Yet another product of bad behavior

In abstracted moments, one may ask "How did I end up doing the job I am doing?" I do, anyway. Careers (although that word sounds a touch overstated) may not be what was intended at all.

When I was still (just) in secondary school, the people in charge had a bright idea. They thought they should have a Careers Master, someone to advise the boys on jobs. Strange as it may seem, this was a radical notion.

The new Careers Master hadn't the slightest clue about jobs. He had probably fallen into his own job by default. He'd been to university and, not having qualifications for anything in particular, he had taken up as a teacher because qualifications weren't needed.

You could do a year of "teacher training" after your degree - but only if you felt like it - and then you'd interview at some school or other, and they'd give you a job.

Anyway, in my last year or two at school, the Careers Master was tossed onto the shore. It was thought I might benefit from his services. So I went in to have a word with him.

I came out no wiser than when I went in. What was I any good at that might lead to a steady income? My chief accomplishments were painting (loved that), Ping-Pong (spent hours doing that), acting (reveled in that), and I was not too bad at "English," though no star pupil. The Careers Master must have looked at my record and shrugged helplessly.

In any event, I was fortunate enough to get into university - mainly on the strength of my older brother having gone to the college some years before. I'd also complimented the chaplain (one of my interviewers) on the felicity of his rock garden. Since I actually knew the difference between an edelweiss and a Gentiana acaulis, I think I impressed him.

University deferred worry about a job for four years. My hermetically sealed education continued for the duration.

Then I interviewed to become a teacher.

The world fell in! They gave the job to some other young man. Nothing to do with his aptitude or vocation. It was simply that he was good at rugby football. (I was not.)

In utter shame, I interviewed at another school, and for some inexplicable reason they put me on their staff.

I think, in fact, they spotted a sucker-in-waiting. I was given all the low-achievers to teach, kids who had long ago given up any idea of education. This baptism of ashes lasted a year. A year too long.
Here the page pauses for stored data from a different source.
Definition svcThreadCreate (thread_def argument : Z) : M Z :=
  bad ← (if thread_def =? NULL then mret true
         else
           f ← load thread_def pthread;
           p ← load thread_def tpriority;
           s ← load thread_def stacksize;
           k ← load thread_def stack_pointer;
           mret ((f =? NULL) || (p <? osPriorityIdle) || (osPriorityRealtime <? p) || (s =? 0) || (k =? NULL)));
  if bad : bool then create_error osErrorParameter
  else
    p ← load thread_def tpriority;
    let priority := u8 (p - osPriorityIdle + 1) in
    let task_context := tcb_of thread_def in
    k ← load thread_def stack_pointer;
    store task_context stack k;;
    s ← load thread_def stacksize;
    store task_context priv_stack s;;
    tsk ← rt_get_TID;
    store os_active_TCB (elem (tsk - 1)) task_context;;
    store task_context task_id (u8 tsk);;
    store task_context msg argument;;
    f ← load thread_def pthread;
    rt_init_context task_context priority f;;
    rt_dispatch task_context;;
    ptcb ← load os_active_TCB (elem (tsk - 1));
    sp ← load ptcb tsk_stack;
    store (sp + 4 * 13) word osThreadExit_addr;;
    mret ptcb.

Definition svcThreadGetId : M Z :=
  tsk ← rt_tsk_self;
  if tsk =? 0 then mret NULL else load os_active_TCB (elem (tsk - 1)).

Definition svcThreadTerminate (thread_id : Z) : M Z :=
  ptcb ← rt_tid2ptcb thread_id;
  if ptcb =? NULL then mret osErrorParameter
  else
    id ← load ptcb task_id;
    res ← rt_tsk_delete id;
    if res =? OS_R_NOK then mret osErrorResource else mret osOK.

Definition svcThreadYield : M Z :=
  rt_tsk_pass;;
  mret osOK.

Definition svcThreadSetPriority (thread_id priority : Z) : M Z :=
  ptcb ← rt_tid2ptcb thread_id;
  if ptcb =? NULL then mret osErrorParameter
  else if (priority <? osPriorityIdle) || (osPriorityRealtime <? priority) then mret osErrorValue
  else
    id ← load ptcb task_id;
    res ← rt_tsk_prio id (u8 (priority - osPriorityIdle + 1));
    if res =? OS_R_NOK then mret osErrorResource else mret osOK.

Definition svcThreadGetPriority (thread_id : Z) : M Z :=
  ptcb ← rt_tid2ptcb thread_id;
  if ptcb =? NULL then mret osPriorityError
  else
    p ← load ptcb prio;
    mret (p - 1 + osPriorityIdle).

End Threads.

(** ** Waiting and signals *)

Definition svcDelay (millisec : Z) : M Z :=
  if millisec =? 0 then mret osOK
  else
    t ← rt_ms2tick millisec;
    rt_dly_wait (u16 t);;
    mret osEventTimeout.

Definition svcSignalSet (thread_id signals : Z) : M Z :=
  ptcb ← rt_tid2ptcb thread_id;
  if ptcb =? NULL then mret 0x80000000
  else if bad_signals signals then mret 0x80000000
  else
    sig ← load ptcb events;
    id ← load ptcb task_id;
    rt_evt_set (u16 signals) id;;
    mret sig.

Definition svcSignalClear (thread_id signals : Z) : M Z :=
  ptcb ← rt_tid2ptcb thread_id;
  if ptcb =? NULL then mret 0x80000000
  else if bad_signals signals then mret 0x80000000
  else
    sig ← load ptcb events;
    id ← load ptcb task_id;
    rt_evt_clr (u16 signals) id;;
    mret sig.

Definition svcSignalGet (thread_id : Z) : M Z :=
  ptcb ← rt_tid2ptcb thread_id;
  if ptcb =? NULL then mret 0x80000000 else load ptcb events.

Definition svcSignalWait (signals millisec : Z) : M osEvent :=
  if bad_signals signals then mret (mk_osEvent osErrorValue (Some 0))
  else
    t ← rt_ms2tick millisec;
    res ← (if negb (signals =? 0) then rt_evt_wait (u16 signals) (u16 t) __TRUE
           else rt_evt_wait 0xFFFF (u16 t) __FALSE);
    if res =? OS_R_EVT then
      v ← (if negb (signals =? 0) then mret signals else r ← load os_tsk run; load r waits);
      mret (mk_osEvent osEventSignal (Some v))
    else mret (mk_osEvent (if negb (millisec =? 0) then osEventTimeout else osOK) (Some 0)).

Definition isrSignalSet `{ICSR} (thread_id signals : Z) : M Z :=
  ptcb ← rt_tid2ptcb thread_id;
  if ptcb =? NULL then mret 0x80000000
  else if bad_signals signals then mret 0x80000000
  else
    sig ← load ptcb events;
    id ← load ptcb task_id;
    isr_evt_set (u16 signals) id;;
    mret sig.

(** The callback that [osTimerThread] makes for a message it received. *)
Definition timer_callback (evt : osEvent) : M (option (Z * Z)) :=
  match evt with
  | mk_osEvent st (Some p) =>
      if st =? osEventMessage then
        '(fp, arg) ← svcTimerCall p;
        mret (if negb (fp =? NULL) then Some (fp, arg) else None)
      else mret None
  | _ => mret None
  end.

(** ** Mutexes *)

Definition svcMutexCreate (mutex_def : Z) : M Z :=
  if mutex_def =? NULL then create_error osErrorParameter
  else
    mut ← load mutex_def mutex_;
    if mut =? NULL then create_error osErrorParameter
    else
      ty ← load mut cb_type;
      if negb (ty =? 0) then create_error osErrorParameter
      else
        rt_mut_init mut;;
        mret mut.

Definition svcMutexWait (mutex_id millisec : Z) : M Z :=
  let mut := rt_id2obj mutex_id in
  if mut =? NULL then mret osErrorParameter
  else
    ty ← load mut cb_type;
    if negb (ty =? MUCB) then mret osErrorParameter
    else
      t ← rt_ms2tick millisec;
      res ← rt_mut_wait mut (u16 t);
      if res =? OS_R_TMO then
        mret (if negb (millisec =? 0) then osErrorTimeoutResource else osErrorResource)
      else mret osOK.

Definition svcMutexRelease (mutex_id : Z) : M Z :=
  let mut := rt_id2obj mutex_id in
  if mut =? NULL then mret osErrorParameter
  else
    ty ← load mut cb_type;
    if negb (ty =? MUCB) then mret osErrorParameter
    else
      res ← rt_mut_release mut;
      if res =? OS_R_NOK then mret osErrorResource else mret osOK.

Definition svcMutexDelete (mutex_id : Z) : M Z :=
  let mut := rt_id2obj mutex_id in
  if mut =? NULL then mret osErrorParameter
  else
    ty ← load mut cb_type;
    if negb (ty =? MUCB) then mret osErrorParameter
    else
      rt_mut_delete mut;;
      mret osOK.

(** ** Semaphores *)

Definition svcSemaphoreCreate (semaphore_def count : Z) : M Z :=
  if semaphore_def =? NULL then create_error osErrorParameter
  else
    sem ← load semaphore_def semaphore_;
    if sem =? NULL then create_error osErrorParameter
    else
      ty ← load sem cb_type;
      if negb (ty =? 0) then create_error osErrorParameter
      else if osFeature_Semaphore <? count then create_error osErrorValue
      else
        rt_sem_init sem (u16 count);;
        mret sem.

Definition svcSemaphoreWait (semaphore_id millisec : Z) : M Z :=
  let sem := rt_id2obj semaphore_id in
  if sem =? NULL then mret (-1)
  else
    ty ← load sem cb_type;
    if negb (ty =? SCB) then mret (-1)
    else
      t ← rt_ms2tick millisec;
      res ← rt_sem_wait sem (u16 t);
      if res =? OS_R_TMO then mret 0
      else
        n ← load sem tokens;
        mret (n + 1).

Definition svcSemaphoreRelease (semaphore_id : Z) : M Z :=
  let sem := rt_id2obj semaphore_id in
  if sem =? NULL then mret osErrorParameter
  else
    ty ← load sem cb_type;
    if negb (ty =? SCB) then mret osErrorParameter
    else
      n ← load sem tokens;
      if n =? osFeature_Semaphore then mret osErrorResource
      else
        rt_sem_send sem;;
        mret osOK.

Definition svcSemaphoreDelete (semaphore_id : Z) : M Z :=
  let sem := rt_id2obj semaphore_id in
  if sem =? NULL then mret osErrorParameter
  else
    ty ← load sem cb_type;
    if negb (ty =? SCB) then mret osErrorParameter
    else
      rt_sem_delete sem;;
      mret osOK.

Definition isrSemaphoreRelease `{ICSR} (semaphore_id : Z) : M Z :=
  let sem := rt_id2obj semaphore_id in
  if sem =? NULL then mret osErrorParameter
  else
    ty ← load sem cb_type;
    if negb (ty =? SCB) then mret osErrorParameter
    else
      n ← load sem tokens;
      if n =? osFeature_Semaphore then mret osErrorResource
      else
        isr_sem_send sem;;
        mret osOK.

(** ** Memory pools *)

(** [for (n = blk_size; n; n -= 4)] *)
Definition rt_clr_box (box_mem box : Z) : M unit :=
  when (negb (box =? NULL)) (
    n ← load box_mem blk_size;
    calloc_loop (S (Z.to_nat n)) box n).

Definition svcPoolCreate (pool_def : Z) : M Z :=
  bad ← (if pool_def =? NULL then mret true
         else
           n ← load pool_def pool_sz;
           s ← load pool_def item_sz;
           p ← load pool_def pool_;
           mret ((n =? 0) || (s =? 0) || (p =? NULL)));
  if bad : bool then create_error osErrorParameter
  else
    s ← load pool_def item_sz;
    let blk_sz := Z.land (u32 (s + 3)) (u32 (Z.lnot 3)) in
    p ← load pool_def pool_;
    n ← load pool_def pool_sz;
    _init_box p (u32 (sizeof_OS_BM + n * blk_sz)) blk_sz;;
    load pool_def pool_.

Definition sysPoolAlloc (pool_id clr : Z) : M Z :=
  if pool_id =? NULL then mret NULL
  else
    ptr ← rt_alloc_box pool_id;
    when (negb (clr =? 0)) (rt_clr_box pool_id ptr);;
    mret ptr.

Definition sysPoolFree (pool_id block : Z) : M Z :=
  if pool_id =? NULL then mret osErrorParameter
  else
    res ← rt_free_box pool_id block;
    if negb (res =? 0) then mret osErrorValue else mret osOK.

(** ** Message queues *)

(** [thread_id] is not used. *)
Definition svcMessageCreate (queue_def thread_id : Z) : M Z :=
  bad ← (if queue_def =? NULL then mret true
         else
           n ← load queue_def queue_sz;
           p ← load queue_def pool_;
           mret ((n =? 0) || (p =? NULL)));
  if bad : bool then create_error osErrorParameter
  else
    p ← load queue_def pool_;
    ty ← load p cb_type;
    if negb (ty =? 0) then create_error osErrorParameter
    else
      p ← load queue_def pool_;
      n ← load queue_def queue_sz;
      rt_mbx_init p (u16 (4 * (n + 4)));;
      load queue_def pool_.

Definition svcMessagePut (queue_id info millisec : Z) : M Z :=
  if queue_id =? NULL then mret osErrorParameter
  else
    ty ← load queue_id cb_type;
    if negb (ty =? MCB) then mret osErrorParameter
    else
      t ← rt_ms2tick millisec;
      res ← rt_mbx_send queue_id info (u16 t);
      if res =? OS_R_TMO then
        mret (if negb (millisec =? 0) then osErrorTimeoutResource else osErrorResource)
      else mret osOK.

Definition svcMessageGet (queue_id millisec : Z) : M osEvent :=
  if queue_id =? NULL then mret (mk_osEvent osErrorParameter (Some 0))
  else
    ty ← load queue_id cb_type;
    if negb (ty =? MCB) then mret (mk_osEvent osErrorParameter (Some 0))
    else
      t ← rt_ms2tick millisec;
      res ← rt_mbx_wait queue_id ret_value (u16 t);
      if res =? OS_R_TMO then
        mret (mk_osEvent (if negb (millisec =? 0) then osEventTimeout else osOK) None)
      else
        v ← load ret_value value;
        mret (mk_osEvent osEventMessage (Some v)).

Definition isrMessageGet `{ICSR} (queue_id millisec : Z) : M osEvent :=
  if (queue_id =? NULL) || negb (millisec =? 0) then mret (mk_osEvent osErrorParameter None)
  else
    ty ← load queue_id cb_type;
    if negb (ty =? MCB) then mret (mk_osEvent osErrorParameter None)
    else
      res ← isr_mbx_receive queue_id ret_value;
      if negb (res =? OS_R_MBX) then mret (mk_osEvent osOK None)
      else
        v ← load ret_value value;
        mret (mk_osEvent osEventMessage (Some v)).
(** One task, no list. *)
Lemma empty_lists m t p sp :
  kernel_end < t ->
  m !! (os_rdy, cb_type) = Some HCB -> m !! (os_rdy, p_lnk) = Some NULL ->
  m !! (os_dly, p_dlnk) = Some NULL -> m !! (os_dly, p_blnk) = Some NULL -> m !! (os_dly, delta_time) = Some 0 ->
  m !! (t, cb_type) = Some TCB -> m !! (t, prio) = Some p -> m !! (t, p_rlnk) = Some NULL ->
  m !! (t, p_blnk) = Some NULL -> (forall f, f ∈ tcb_fields -> is_Some (m !! (t, f))) ->
  m !! (t, tsk_stack) = Some sp -> is_Some (m !! (u32 (sp + 32), word)) -> is_Some (m !! (u32 (sp + 36), word)) ->
  lists m {[t]} (fun _ => p) {[os_rdy := []]} [] [].
Proof.
  intros Ht R1 R2 D1 D2 D3 T1 T2 T3 T4 T5 T6 T7 T8. constructor.
  - apply singleton_queues.
    + unfold os_rdy, kernel_end in *. split; [done|]. rewrite elem_of_singleton. lia.
    + split; [done|]. rewrite decide_True by done. split; [done|constructor].
    + by intros x ->%elem_of_singleton.
  - intros x ->%elem_of_singleton. split_and!; [done..|exists sp; done].
  - constructor; [done..|constructor|by intros x ?%elem_of_nil|by intros x ->%elem_of_singleton].
  - apply lookup_singleton_eq.
  - intros h k [<- <-]%lookup_singleton_Some. constructor.
  - by intros x ?%elem_of_nil.
  - by intros x ?%elem_of_nil.
Qed.

(** C3: [svcKernelInitialize] on zeroed variables makes the first well-formed
    state: the idle task is the only one, it runs, all lists and the task table
    are empty, and the scheduler will not preempt it until [svcKernelStart]
    lowers its priority. *)
Theorem svcKernelInitialize_correct `{Config} m n id arg :
  init_cells m n -> m !! (os_initialized, value) = Some 0 ->
  m !! (os_idle_TCB, task_id) = Some id -> m !! (os_idle_TCB, msg) = Some arg ->
  stack_mem m idle_task_stack (u16 idle_task_stack_size) ->
  wp svcKernelInitialize (fun x m' => x = osOK /\
    lists m' {[os_idle_TCB]} (fun _ => 255) {[os_rdy := []]} [] [] /\
    m' !! (os_tsk, run) = Some os_idle_TCB /\ m' !! (os_idle_TCB, state) = Some RUNNING /\
    (forall i, 0 <= i < n -> m' !! (os_active_TCB, elem i) = Some NULL) /\
    m' !! (os_psq, first_) = Some 0 /\ m' !! (os_psq, last_) = Some 0 /\
    m' !! (os_robin, task) = Some NULL /\ m' !! (os_initialized, value) = Some 1) m.
Proof.
  set (sp := initial_sp idle_task_stack (u16 idle_task_stack_size)). intros [[Hn Hn0] Htab Hidle Hv] Hini Hid Harg Hst. unfold svcKernelInitialize. wp_run. cbn [Z.eqb negb].
  unfold rt_sys_init. wp_run. wp_use table_loop; [intros; apply Htab; lia|]. intros _ m1 [Ht1 HF1].
  rewrite Z2Nat.id in Ht1, HF1 by lia.
  assert (HF1' : forall p f, p <> os_active_TCB -> m1 !! (p, f) = m !! (p, f)).
  { intros p f Hp. apply (proj2 (HF1 p f)). tauto. }
  destruct Hidle as (Hc1 & Hc2 & Hc).
  assert (is_Some (m1 !! (os_idle_TCB, task_id))) by (rewrite HF1' by done; apply Hc; set_solver).
  assert (is_Some (m1 !! (os_idle_TCB, priv_stack))) by (rewrite HF1' by done; apply Hc; set_solver).
  assert (is_Some (m1 !! (os_idle_TCB, stack))) by (rewrite HF1' by done; apply Hc; set_solver).
  wp_run. set (m2 := <[(os_idle_TCB, stack) := idle_task_stack]> _).
  assert (HF2 : frame (fun p f => p = os_idle_TCB /\ (f = task_id \/ f = priv_stack \/ f = stack)) m1 m2) by (unfold m2; frames).
  wp_use rt_init_context_spec.
  { split_and!; [eapply frame_some; [exact HF2|]; by rewrite HF1'..|]. intros g Hg.
    eapply frame_some; [exact HF2|]. rewrite HF1' by done. auto. }
  { unfold m2. by look. } { unfold m2. by look. }
  { eapply frame_eq; [exact HF2|rewrite HF1' by done; exact Harg|naive_solver]. }
  { unfold m2. by look. }
  { destruct Hst as [S1 S2 S3]. constructor; [done|intros i Hi|]; (eapply frame_some; [exact HF2|eapply frame_some; [exact HF1|auto]]). }
  intros _ m3 (Hft & _ & HF3). unfold init_frame in HF3.
  assert (HF : frame (fun p f => p = os_active_TCB \/ p = os_idle_TCB \/ f = word) m m3).
  { eapply frame_mono; [eapply frame_trans; [exact HF1|eapply frame_trans; [exact HF2|exact HF3]]|].
    cbv beta. naive_solver. }
  assert (Hv3 : forall p f, (p, f) ∈ [(os_rdy, cb_type); (os_rdy, p_lnk); (os_dly, cb_type); (os_dly, p_dlnk); (os_dly, p_blnk);
    (os_dly, delta_time); (os_tsk, run); (os_psq, first_); (os_psq, last_); (os_psq, size_); (os_fifo_size, value);
    (os_robin, task); (os_robin, tout); (os_rrobin, value); (NVIC_SYS_PRI3, value); (NVIC_SYS_PRI2, value);
    (NVIC_AIR_CTRL, value); (os_initialized, value)] -> is_Some (m3 !! (p, f))).
  { intros p f Hx. eapply frame_some; [exact HF|]. by apply Hv. }
  pose proof (Hv3 os_rdy cb_type ltac:(in_list)). pose proof (Hv3 os_rdy p_lnk ltac:(in_list)).
  pose proof (Hv3 os_dly cb_type ltac:(in_list)). pose proof (Hv3 os_dly p_dlnk ltac:(in_list)).
  pose proof (Hv3 os_dly p_blnk ltac:(in_list)). pose proof (Hv3 os_dly delta_time ltac:(in_list)).
  pose proof (Hv3 os_tsk run ltac:(in_list)). pose proof (Hv3 os_psq first_ ltac:(in_list)).
  pose proof (Hv3 os_psq last_ ltac:(in_list)). pose proof (Hv3 os_psq size_ ltac:(in_list)).
  destruct (Hv3 os_fifo_size value ltac:(in_list)) as [vf Hvf]. pose proof (Hv3 os_robin task ltac:(in_list)).
  pose proof (Hv3 os_robin tout ltac:(in_list)). destruct (Hv3 os_rrobin value ltac:(in_list)) as [vr Hvr].
  destruct (Hv3 NVIC_SYS_PRI3 value ltac:(in_list)) as [v3 Hv3']. destruct (Hv3 NVIC_SYS_PRI2 value ltac:(in_list)) as [v2 Hv2'].
  destruct (Hv3 NVIC_AIR_CTRL value ltac:(in_list)) as [va Hva]. pose proof (Hv3 os_initialized value ltac:(in_list)).
  assert (is_Some (m3 !! (NVIC_SYS_PRI3, value))) by eauto. assert (is_Some (m3 !! (NVIC_SYS_PRI2, value))) by eauto.
  destruct Hft as [F1 F2 F3 F4 F5 F6]. assert (is_Some (m3 !! (os_idle_TCB, state))) by eauto.
  assert (is_Some (m3 !! (os_idle_TCB, prio))) by eauto.
  unfold rt_init_robin, rt_svc_init, sysThreadError. wp_run. cbn [Z.eqb osOK negb]. wp_run.
  set (m4 := <[(os_initialized, value) := 1]> _).
  assert (HF4 : frame (fun p f => p <> os_active_TCB /\ (p = os_idle_TCB -> f = state \/ f = prio) /\ f <> word) m3 m4).
  { unfold m4. repeat (apply frame_insert; [|split_and!; [done|intros [=]; tauto|done]|by somes]). apply frame_refl. }
  assert (Hk : forall p f v, m3 !! (p, f) = Some v -> (p = os_active_TCB \/ f = word \/ (p = os_idle_TCB /\ f <> state /\ f <> prio)) -> m4 !! (p, f) = Some v).
  { intros p f v Hx Hor. eapply frame_eq; [exact HF4|exact Hx|]. intros (? & Hy & ?). destruct Hor as [?|[?|(? & ? & ?)]]; [done|done|].
    destruct Hy; done. }
  assert (HFF : frame (fun p f => p = os_active_TCB \/ p = os_idle_TCB \/ f = word \/ p <> os_active_TCB) m m4).
  { eapply frame_mono; [eapply frame_trans; [exact HF|exact HF4]|]. cbv beta. tauto. }
  split_and!; [done| |unfold m4; by look|unfold m4; by look| |unfold m4; by look..].
  - destruct Hst as [S1 S2 S3].
    assert (Hw : forall i, 0 <= i < 16 -> is_Some (m4 !! (u32 (sp + 4 * i), word))).
    { intros i Hi. rewrite u32_id by (unfold sp; lia). eapply frame_some; [exact HFF|]. by apply S2. }
    apply empty_lists with sp; [done|unfold m4; by look..| |unfold m4; by look| | | | |apply (Hw 8); lia|apply (Hw 9); lia].
    + apply Hk; [done|right; right; done].
    + apply Hk; [apply F4; in_list|right; right; done].
    + apply Hk; [apply F4; in_list|right; right; done].
    + intros f Hf. eapply frame_some; [exact HFF|]. auto.
    + apply Hk; [done|right; right; done].
  - intros i Hi. apply Hk; [|by left]. eapply frame_eq; [exact HF3| |].
    + eapply frame_eq; [exact HF2|apply Ht1; lia|]. naive_solver.
    + naive_solver.
Qed.

(** ** Examples *)

Definition thread1 : Z := 2000.
Definition entry1 : Z := 0x4001.

#[local] Instance code1 : Code := {|
  os_thread_def_osTimerThread := 3000; os_messageQ_def_osTimerMessageQ := 3100;
  osThreadExit_addr := 0x5001; os_flags := 1
|}.

#[local] Instance config1 : Config := {|
  os_trv := 95999; idle_task_stack_size := 512; idle_task_stack := 100000; os_idle_demon := 0x6001
|}.

Definition frame_words (base size : Z) : list (Z * field * Z) :=
  ((base, word), 0) :: ((fun i : nat => (initial_sp base size + 4 * Z.of_nat i, word, 0)) <$> seq 0 16).

(** A thread of priority "above normal" with a stack of 400 bytes, whose
    control block is not in use. *)
Definition thread_cells : list (Z * field * Z) :=
  [((thread1, pthread), entry1); ((thread1, tpriority), 1); ((thread1, stacksize), 400);
   ((thread1, stack_pointer), 50000); ((tcb_of thread1, cb_type), 0); ((tcb_of thread1, prio), 0)] ++
  ((fun f => (tcb_of thread1, f, 0)) <$> tcb_fields) ++ frame_words 50000 400.

(** One entry of the task table is free. *)
Definition one_free : mem :=
  list_to_map ([((os_maxtaskrun, value), 4); ((os_active_TCB, elem 3), NULL)] ++ thread_cells) ∪ start.

Lemma one_free_kernel :
  kernel one_free (list_to_set all_tasks) (prio_of one_free) start_queues [] [taskA; taskB; idle] taskC.
Proof. apply kernel_by_check. vm_compute. reflexivity. Qed.

Lemma frame_words_ok m base size :
  bool_decide (base < initial_sp base size /\ 0 <= initial_sp base size /\ initial_sp base size + 64 < 2 ^ 32) = true ->
  bool_decide (Forall (fun x => is_Some (m !! x)) ((base, word) :: ((fun i : nat => (initial_sp base size + 4 * Z.of_nat i, word)) <$> seq 0 16))) = true ->
  stack_mem m base size.
Proof.
  intros H1%bool_decide_eq_true_1 H2%bool_decide_eq_true_1. rewrite Forall_cons, Forall_fmap, Forall_seq in H2.
  constructor; [done| |apply H2]. intros i Hi. replace i with (Z.of_nat (Z.to_nat i)) by lia. apply H2. lia.
Qed.

Lemma cells_by_check m t :
  bool_decide (Forall (fun f => is_Some (m !! (t, f))) (cb_type :: prio :: tcb_fields)) = true -> tcb_cells m t.
Proof.
  intros H%bool_decide_eq_true_1. rewrite !Forall_cons, Forall_forall in H. by destruct H as (? & ? & ?).
Qed.

(** The new thread has a higher priority than C and is selected. *)
Lemma svcThreadCreate_witness :
  wp (svcThreadCreate thread1 9) (fun x m' => x = tcb_of thread1 /\ exists T pr Q,
    sched m' T pr Q [] [taskC; taskA; taskB; idle] (tcb_of thread1) /\ m' !! (tcb_of thread1, task_id) = Some 4) one_free.
Proof.
  wp_use (svcThreadCreate_correct one_free (list_to_set all_tasks) (prio_of one_free) start_queues []
    [taskA; taskB; idle] taskC thread1 9 entry1 1 400 50000 4 4).
  - exact one_free_kernel.
  - constructor; try (split; [vm_compute; reflexivity|]); vm_compute; try done.
  - constructor; [split; [vm_compute; reflexivity|lia]|lia| |vm_compute; reflexivity].
    intros i Hi. assert (i = 0 \/ i = 1 \/ i = 2) as [->|[->| ->]] by lia; (eexists; split; [vm_compute; reflexivity|done]).
  - eapply bool_decide_eq_true_1; vm_compute; reflexivity.
  - vm_compute. reflexivity.
  - vm_compute. reflexivity.
  - apply cells_by_check. vm_compute. reflexivity.
  - apply frame_words_ok; vm_compute; reflexivity.
  - intros x m' (-> & HS & Hid & _). split; [done|]. do 3 eexists. split; [|exact Hid].
    replace (dispatch _ _ _ _) with ([taskC; taskA; taskB; idle], tcb_of thread1) in HS by (vm_compute; reflexivity).
    exact HS.
Defined.
(** The end of versions 2 and 3: the left-over bytes, two folds, and a swap if
    the data began at an odd address. *)
Lemma chksum_end sum rest t1 odd (data ps : list Z) :
  Forall is_byte data -> last_byte rest -> is_byte t1 -> 0 <= sum -> sum + 65535 < 2 ^ 32 ->
  oc (sum + le_num rest) = oc (le_num ps) -> 0 <= le_num ps ->
  data = (if odd : bool then t1 :: ps else ps) -> (odd = false -> t1 = 0) ->
  u16 (let s := FOLD_U32T (FOLD_U32T (u32 (sum + word16 (match rest with b :: _ => b | [] => 0 end) t1))) in
    if odd then SWAP_BYTES_IN_WORD s else s) = inet_sum data.
Proof.
  intros Hb Hr Ht Hs Hlt Hoc Hps -> H0.
  assert (Ht0 : (match rest with b :: _ => b | [] => 0 end) = le_num rest /\ 0 <= le_num rest < 256).
  { destruct Hr as [->|(b & -> & Hb')]; [done|]. unfold is_byte in Hb'. cbn. lia. }
  destruct Ht0 as [-> Hle]. unfold is_byte in Ht. unfold word16. rewrite (u32_id (sum + _)) by lia.
  rewrite FOLD_U32T_twice by lia. cbv zeta. rewrite inet_sum_oc by done.
  replace (sum + (le_num rest + 256 * t1)) with (sum + le_num rest + 256 * t1) by lia.
  rewrite <- oc_add, Hoc, oc_add by lia. destruct odd.
  - rewrite SWAP_htons, lwip_htons_oc by (lia || apply oc_range). rewrite u16_id by apply oc_range.
    replace (256 * (le_num ps + 256 * t1)) with (256 * le_num ps + 65536 * t1) by lia.
    rewrite oc_65536 by lia. cbn [le_num]. f_equal. lia.
  - rewrite H0, u16_id by (done || apply oc_range). f_equal. lia.
Qed.

(** The first byte of data at an odd address is kept apart. *)
Lemma odd_split (odd : bool) data :
  Forall is_byte data -> data <> [] ->
  exists t1 ps, (match data with b :: ps => if odd then (b, ps) else (0, data) | [] => (0, data) end) = (t1, ps) /\
    data = (if odd then t1 :: ps else ps) /\ (odd = false -> t1 = 0) /\ Forall is_byte ps /\ is_byte t1.
Proof.
  intros Hb Hne. destruct data as [|b ps]; [done|]. pose proof Hb as Hb0. apply Forall_cons_iff in Hb as [Hb Hps]. destruct odd.
  - by exists b, ps.
  - exists 0, (b :: ps). split_and!; [done..|unfold is_byte; lia].
Qed.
I lasted another year at another school, and really quite enjoyed it.

After that, I became a writer. Well, a sort-of feature journalist. An art critic. An essay writer. Not what you'd call a real career, of course, but at least I now found myself being paid (a little) for doing something for which my school career had actually, to some extent, prepared me.

Not that this preparation had been in any way deliberate. Indeed, it had nothing to do with the teachers at all.

I became employed as a writer on the strength of a few published essays. And the reason I took to the essay form had nothing to do with admiration for Joseph Addison or Dorothy Parker.

It stemmed directly from Bad Behavior.

The school I attended was not one of Britain's dyed-in-the-wool public schools, so the prefects were not allowed to beat people. But they were allowed to dish out certain punishments designed to rid us, I imagine, of original sin.

It didn't work. Our sins went on being as original as ever. We did awful things ... like talking when talking was forbidden. I still, unrepentantly, like doing that.

The usual punishment was "Write an essay." Jogging around a playing field in the rain was another, and not so much to my taste.

So, visualize the scene. Andreae has spoken when he shouldn't have. Worse still, he has been heard doing so.

Prefect: "That's it! Andreae! You will do 23 pages by lunchtime tomorrow ... on ... let me see ..." a certain sadistic relish here as the prefect thinks of an impossible subject "... on, yes, on whiskers. Any deviation from the topic and you'll do 23 more pages. Normal-size handwriting, please!"

Andreae: (defiantly): "Whiskers? Easy. No problem! Three pages, was it?"

But what people say and what they think are often different. I would be wondering how anyone could possibly write even half a page about whiskers. Or about raindrops on roses. Or warm woolen mittens. (These were a few of their favorite themes.)

It's amazing how demand creates supply. Which is how I learned to write essays.

Not long ago, one of my editors (in a rare moment of foolhardy praise) said I could probably write an essay about anything - even dirty socks. It's true. I had already done so. Well, about socks, anyway.

But as I have now finally come clean about the shady origins of my essayism, I am forced to come to another conclusion. One with which I suspect many a real, truly career-driven writer will agree.

It is this: A writing career is at root one long punishment. Not at all what I intended as a career. But has anyone out there got any suggestions for a good alternative?